Listen to this podcast on Confidential Computing in AI autonomous Vehicles
Another possible use for confidential computing is in the execution or processing of self-driving automobiles. When the AI driving system is run on the onboard computer processors, it must be extremely secure.
The difficult tradeoff is that secret computing degrades processor speed, making it a more challenging decision when working with real-time systems. Keep in mind that the self-driving car's behaviours are controlled by real-time processing. Any significant lag in processing times might be a concern.
Self-driving vehicles are real-time machines that also happen to be dealing with life and death situations. An everyday cloud-based application does not usually pose the same life-or-death threat.
This may be of little importance if the cloud processing is delayed in any way. Furthermore, because a cloud-based application is hosted in the cloud, you may easily add more processors or reallocate to faster processors accessible in the cloud.

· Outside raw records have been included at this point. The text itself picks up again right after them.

(** *** Geography *)

Record CityAgg : Type := mkCityAgg {
  ciSessions : Z;
  ciVisitors : list string
}.

Record CountryAgg : Type := mkCountryAgg {
  coCountry : string;
  coCountryCode : string;
  coVisitors : list string;
  coSessions : Z;
  coTotalDuration : Z;
  coCities : list (string * CityAgg)
}.

(** The entry created for a country code that is not in the map yet. *)
Definition newCountry (s : AnalyticsSession) : CountryAgg :=
  mkCountryAgg (JS.orElse (country s) "Unknown") (JS.orElse (countryCode s) "XX")
               [] 0 0 [].

(** The body of the loop over the sessions, applied to the entry of the
    country code of [s]. *)
Definition addToCountry (s : AnalyticsSession) (c : CountryAgg) : CountryAgg :=
  mkCountryAgg (coCountry c) (coCountryCode c)
    (JS.setAdd (visitorId s) (coVisitors c))
    (coSessions c + 1)
    (coTotalDuration c + duration s)
    (if JS.truthy (city s)
     then JS.upsert (JS.orElse (city s) "") (mkCityAgg 0 [])
                    (fun ci => mkCityAgg (ciSessions ci + 1)
                                         (JS.setAdd (visitorId s) (ciVisitors ci)))
                    (coCities c)
     else coCities c).

Definition countryMap (ss : list AnalyticsSession) : list (string * CountryAgg) :=
  fold_left (fun m s => JS.upsert (JS.orElse (countryCode s) "XX") (newCountry s)
                                  (addToCountry s) m)
            ss [].

Record CityRow : Type := mkCityRow {
  cityName : string;
  citySessions : Z;
  cityVisitors : Z
}.

Record CountryRow : Type := mkCountryRow {
  rowCountry : string;
  rowCountryCode : string;
  rowVisitors : Z;
  rowSessions : Z;
  rowPercentage : Q;
  rowAvgDuration : Z;
  rowTopCities : list CityRow
}.

Definition cityRow (entry : string * CityAgg) : CityRow :=
  mkCityRow (fst entry) (ciSessions (snd entry)) (Aggregate.count (ciVisitors (snd entry))).

Definition topCities (cities : list (string * CityAgg)) : list CityRow :=
  JS.slice0 (Some 5)
    (JS.sort (fun a b => citySessions b <=? citySessions a) (map cityRow cities)).

Definition countryRow (totalSessions : Z) (c : CountryAgg) : CountryRow :=
  mkCountryRow (coCountry c) (coCountryCode c)
    (Aggregate.count (coVisitors c))
    (coSessions c)
    (share (coSessions c) totalSessions)
    (if coSessions c >? 0
     then JS.round (Aggregate.quot (coTotalDuration c) (coSessions c)) else 0)
    (topCities (coCities c)).

(** The countries before [slice(0, 50)]. *)
Definition rankedCountries (ss : list AnalyticsSession) : list CountryRow :=
  JS.sort (fun a b => rowSessions b <=? rowSessions a)
          (map (fun e => countryRow (Aggregate.count ss) (snd e)) (countryMap ss)).

(** *** Devices *)

Record DistRow : Type := mkDistRow {
  distName : string;
  distCount : Z;
  distPercentage : Q
}.

(** [map.set(k, (map.get(k) || 0) + 1)] over the sessions, [k] being the
    value of a column or its default. *)
Definition tally (key : AnalyticsSession -> string) (ss : list AnalyticsSession)
  : list (string * Z) :=
  fold_left (fun m s => JS.upsert (key s) 0 (fun n => n + 1) m) ss [].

The processors placed in a self-driving car are typically not as easily swapped out, as this may be a physically demanding and logistically costly task. Once automakers and self-driving tech companies have selected which processors to use in their self-driving cars, they're pretty much stuck. They'll have to hope that their decision will hold up for a while.
Overall, one useful takeaway from confidential computing is that we must be vigilant against all types of cyberattacks. What you don't want to do is put in place a sequence of securely secured steps and then forget about what will happen in the last mile or step.